Follow science advice to keep Northern cod quotas at lowest possible levels, don’t compromise its recovery
Press Release Date: April 11, 2019
Today, Fisheries and Oceans Canada (DFO) held a meeting with representatives from the fishing industry, Indigenous rights holders, the scientific community and non-governmental organizations to discuss this year’s fishing quota for the severely depleted Northern cod fishery.
A four per cent increase in the population’s spawning biomass was announced last week, prompting calls to increase Northern cod quotas by as much as 30 per cent in 2019. Oceana Canada urges DFO to follow its own scientific advice and keep fishing pressure at the lowest possible level to give this population a chance to recover, decades after its collapse.

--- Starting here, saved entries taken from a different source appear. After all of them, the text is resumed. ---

(* ===== verification/Client.v ===== *)
(** The go-redis client as the program uses it.

    A round trip sends one command, one script or one pipeline and gives back
    a result for each command.  The network is part of the world: a round trip
    either completes, or the connection breaks after the server has run the first
    [ran] of its commands and the client has read the first [got] of their
    replies ([Lost 0 0] never reached the server).  Go functions are functions on the
    world that return their values and their error, as in the source. *)
From S2P Require Import Prelude Redis.

Definition error : Type := option string.   (* Go's error; nil is None *)

Definition networkError : string := "connection lost".

Inductive fault := Fine | Lost (ran got : nat).

Record world := World { w_db : redis; w_net : list fault }.

Definition io (A : Type) : Type := world -> world * A.

#[export] Instance io_ret : MRet io := fun A a w => (w, a).
#[export] Instance io_bind : MBind io := fun A B k m w => let '(w', a) := m w in k a w'.

(** The outcome of one command of a round trip. *)
Inductive result (A : Type) := Ok (a : A) | Bad (e : string).
Arguments Ok {A} a.
Arguments Bad {A} e.

Definition cmd (A : Type) : Type := redis -> redis * result A.

(** A plain command, or a script invoked through Script.Run (EVALSHA with the
    EVAL fallback, one logical round trip). *)
Definition command {A} (m : script A A) : cmd A := fun s =>
  match m s with
  | (s', Next a) => (s', Ok a)
  | (s', Return r) => (s', Ok r)
  | (s', Fail e) => (s', Bad e)
  end.

Definition call {R A} (m : script R A) : cmd R := fun s =>
  match run m s with
  | (s', Some r) => (s', Ok r)
  | (s', None) => (s', Bad "script error")
  end.

(** The commands of a pipeline run in order; one that fails does not stop the
    others. *)
Fixpoint run_cmds {A} (cs : list (cmd A)) (s : redis) : redis * list (result A) :=
  match cs with
  | [] => (s, [])
  | c :: cs =>
      let '(s1, r) := c s in
      let '(s2, rs) := run_cmds cs s1 in (s2, r :: rs)
  end.

(** [Pipeline.Exec]: the result of every command, in order; a command whose
    reply was lost has the network's error.  [Exec]'s own error is that of the
    first command that has one, [first_error]. *)
Definition pipeline {A} (cs : list (cmd A)) : io (list (result A)) := fun w =>
  match w_net w with
  | Lost ran got :: net =>
      let '(s, rs) := run_cmds (take ran cs) (w_db w) in
      let rs := take got rs in
      (World s net, rs ++ replicate (length cs - length rs) (Bad networkError))
  | net =>
      let '(s, rs) := run_cmds cs (w_db w) in (World s (tail net), rs)
  end.

Fixpoint first_error {A} (rs : list (result A)) : error :=
  match rs with
  | [] => None
  | Ok _ :: rs => first_error rs
  | Bad e :: _ => Some e
  end.

(** A round trip of one command. *)
Definition do {A} (c : cmd A) : io (result A) := fun w =>
  let '(w', rs) := pipeline [c] w in (w', default (Bad networkError) (head rs)).

(** ** EVALSHA pipelines *)

Definition noscriptError : string := "NOSCRIPT No matching script. Please use EVAL.".

(** [redis.HasErrorPrefix(err, "NOSCRIPT")]. *)
Definition is_noscript (e : string) : bool := String.prefix "NOSCRIPT" e.

Definition refused {A} (r : result A) : bool :=
  match r with Bad e => is_noscript e | Ok _ => false end.

(** The pipeline a server sees that does not have the script cached for the
    commands marked in [missing]: those are refused without running. *)
Fixpoint refuse {A} (missing : list bool) (cs : list (cmd A)) : list (cmd A) :=
  match cs with
  | [] => []
  | c :: cs =>
      (if default false (head missing) then fun db => (db, Bad noscriptError) else c)
      :: refuse (tail missing) cs
  end.

(** The commands to send again with EVAL, in order. *)
Fixpoint again {B A} (cs : list B) (rs : list (result A)) : list B :=
  match cs, rs with
  | c :: cs, r :: rs => if refused r then c :: again cs rs else again cs rs
  | _, _ => []
  end.

(** [cmds[i] = rcmds[j]] for the j-th refused command i. *)
Fixpoint patch {A} (rs retried : list (result A)) : list (result A) :=
  match rs with
  | [] => []
  | r :: rs =>
      if refused r then
        match retried with
        | r' :: retried => r' :: patch rs retried
        | [] => r :: patch rs []
        end
      else r :: patch rs retried
  end.

(** A world whose next round trips all complete. *)
Definition quiet (w : world) : Prop := Forall (λ f, f = Fine) (w_net w).

Lemma pipeline_quiet {A} (cs : list (cmd A)) w :
  quiet w →
  ∃ net, pipeline cs w = (World (run_cmds cs (w_db w)).1 net, (run_cmds cs (w_db w)).2)
       ∧ Forall (λ f, f = Fine) net.
Proof.
  unfold quiet, pipeline. intros H. destruct (w_net w) as [|f net].
  - exists []. by destruct (run_cmds cs (w_db w)).
  - inversion H; subst. exists net. by destruct (run_cmds cs (w_db w)).
Qed.

Lemma do_quiet {A} (c : cmd A) w :
  quiet w →
  ∃ net, do c w = (World (c (w_db w)).1 net, (c (w_db w)).2) ∧ Forall (λ f, f = Fine) net.
Proof.
  intros H. unfold do. destruct (pipeline_quiet [c] w H) as (net & -> & Hn). exists net.
  cbn. destruct (c (w_db w)) as [s r]. by cbn.
Qed.

Lemma run_cmds_app {A} (cs ds : list (cmd A)) s :
  run_cmds (cs ++ ds) s =
  ((run_cmds ds (run_cmds cs s).1).1, (run_cmds cs s).2 ++ (run_cmds ds (run_cmds cs s).1).2).
Proof.
  revert s. induction cs as [|c cs IH]; intros s; cbn.
  - by destruct (run_cmds ds s).
  - destruct (c s) as [s1 r]. rewrite IH. by destruct (run_cmds cs s1).
Qed.

Lemma run_cmds_length {A} (cs : list (cmd A)) s : length (run_cmds cs s).2 = length cs.
Proof.
  revert s. induction cs as [|c cs IH]; intros s; cbn; [done |].
  destruct (c s) as [s1 r]. specialize (IH s1). destruct (run_cmds cs s1). cbn in *. lia.
Qed.

(** Whatever the network does, a round trip ran its command or not, and a reply
    it reports is the command's own. *)
Lemma do_cases {A} (c : cmd A) w :
  let '(w', r) := do c w in
  (w_db w' = w_db w ∧ ∃ e, r = Bad e)
  ∨ (w_db w' = (c (w_db w)).1 ∧ (r = (c (w_db w)).2 ∨ ∃ e, r = Bad e)).
Proof.
  unfold do, pipeline. destruct (w_net w) as [|[|ran got] net]; cbn.
  - destruct (c (w_db w)). cbn. auto.
  - destruct (c (w_db w)). cbn. auto.
  - destruct ran as [|[|ran]]; cbn; [left; destruct got; cbn; eauto | ..];
      destruct (c (w_db w)) as [s r]; right; destruct got as [|[|got]]; cbn; eauto.
Qed.

Lemma do_ok {A} (c : cmd A) w w' a :
  do c w = (w', Ok a) → w_db w' = (c (w_db w)).1 ∧ (c (w_db w)).2 = Ok a.
Proof.
  intros E. pose proof (do_cases c w) as H. rewrite E in H.
  destruct H as [[_ [e [=]]] | [H [-> | [e [=]]]]]; done.
Qed.

(** A command that leaves a key alone does so through the network. *)
Lemma do_frame {A} (c : cmd A) w k :
  kdb (c (w_db w)).1 !! k = kdb (w_db w) !! k → kdb (w_db (do c w).1) !! k = kdb (w_db w) !! k.
Proof.
  intros H. pose proof (do_cases c w) as Hd. destruct (do c w) as [w' r]. cbn.
  destruct Hd as [[-> _] | [-> _]]; auto.
Qed.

Oceana Canada’s Director of Science, Dr. Robert Rangeley, released this statement after today’s meeting:
“A small increase in Northern cod’s biomass does not mean DFO should quickly increase harvest levels.
While a trend of incremental increases is positive, we must proceed with caution because Northern cod is fragile and in the early stages of rebuilding. It is deep in the critical zone, where it has been for decades, and is at less than 50 per cent of the biomass that would move it into the cautious zone. Northern cod’s ability to rebound is further compromised by historically low recruitment, ecosystem changes and low prey availability.
In 2018, the commercial fishery harvested more than 9,000 tonnes, and – due to inadequate monitoring and unreliable estimates – an additional unknown but significant amount was fished recreationally.
Despite this, Northern cod does have a chance to recover if DFO follows its own scientific advice to keep fishing pressure at the lowest possible level and implements a rebuilding plan that follows globally recognized best practices.
The alternative is to prematurely ramp up harvest levels, as was done in the past, at the expense of rebuilding a resilient and sustainable fishery.
Commercial fisheries are an important source of income for many people, and rebuilt fish populations provide much greater benefits to fishing communities and ocean ecosystems.”
For more information, please contact:
Kathleen Munro, Consultant, Pilot PMR at 416.462.0199 x250 or 902.789.3165, email@example.com
Northern Cod Fact Sheet
- For centuries, Atlantic cod supported massive fisheries, drove economies and fed millions. During the 1990s, most cod stocks collapsed in Atlantic Canada.
- Today, most of the remaining populations, including Northern cod, are deep in the critical zone and are assessed as endangered by the Committee on the Status of Endangered Wildlife in Canada (COSEWIC). These fish populations are less resilient to factors such as climate change, reduced food availability and predation.
- Decades after its collapse, Northern cod is still without a rebuilding plan to sustainably manage the fishery and support the recovery of its population to the healthy zone.
- Although Northern cod continues to be officially under moratorium, total reported landings in 2017 were 13,452 tonnes and 9,269 tonnes in 2018. Catch levels from the recreational fishery are estimated at 30 per cent of reported commercial fishery landings in Fisheries and Oceans Canada’s 2018 Science Advisory Report.
- Northern cod’s spawning stock biomass is less than half the limit reference point (48 per cent), the number at which it would move out of the critical zone and into the cautious zone.
- Although its biomass has increased in recent years as recruitment of new fish into the population has increased, recruitment remains relatively low with the recent average at 20 per cent of the pre-collapse period.
- Northern cod currently mature when they reach five years old and can live up to 26, but few fish over 15 years old are seen today.
- The future of Northern cod’s food sources, including capelin and shrimp, are also uncertain. Starvation is a strong component of natural mortality in Northern cod.
- To date, there are 26 critical-zone stocks in Canada, only five of which have rebuilding plans. Of these, none meet global best practices for rebuilding.
- Oceana Canada has long-advocated for the rebuilding of Canada’s fish stocks and for the inclusion of rebuilding in the amended Fisheries Act, Bill C-68.
- This month, the Senate is reviewing amendments to the Fisheries Act, Bill C-68, which outlines new obligations and expectations and includes rebuilding for the first time in its history.
About Oceana Canada
Oceana Canada is an independent charity and part of the largest international advocacy group dedicated solely to ocean conservation. Oceana Canada believes that Canada has a national and global obligation to manage our natural resources responsibly and help ensure a sustainable source of protein for the world’s growing population. Oceana Canada works with civil society, academics, fishers, Indigenous Peoples and the federal government to return Canada’s formerly vibrant oceans to health and abundance. By restoring Canada’s oceans, we can strengthen our communities, reap greater economic and nutritional benefits, and protect our future.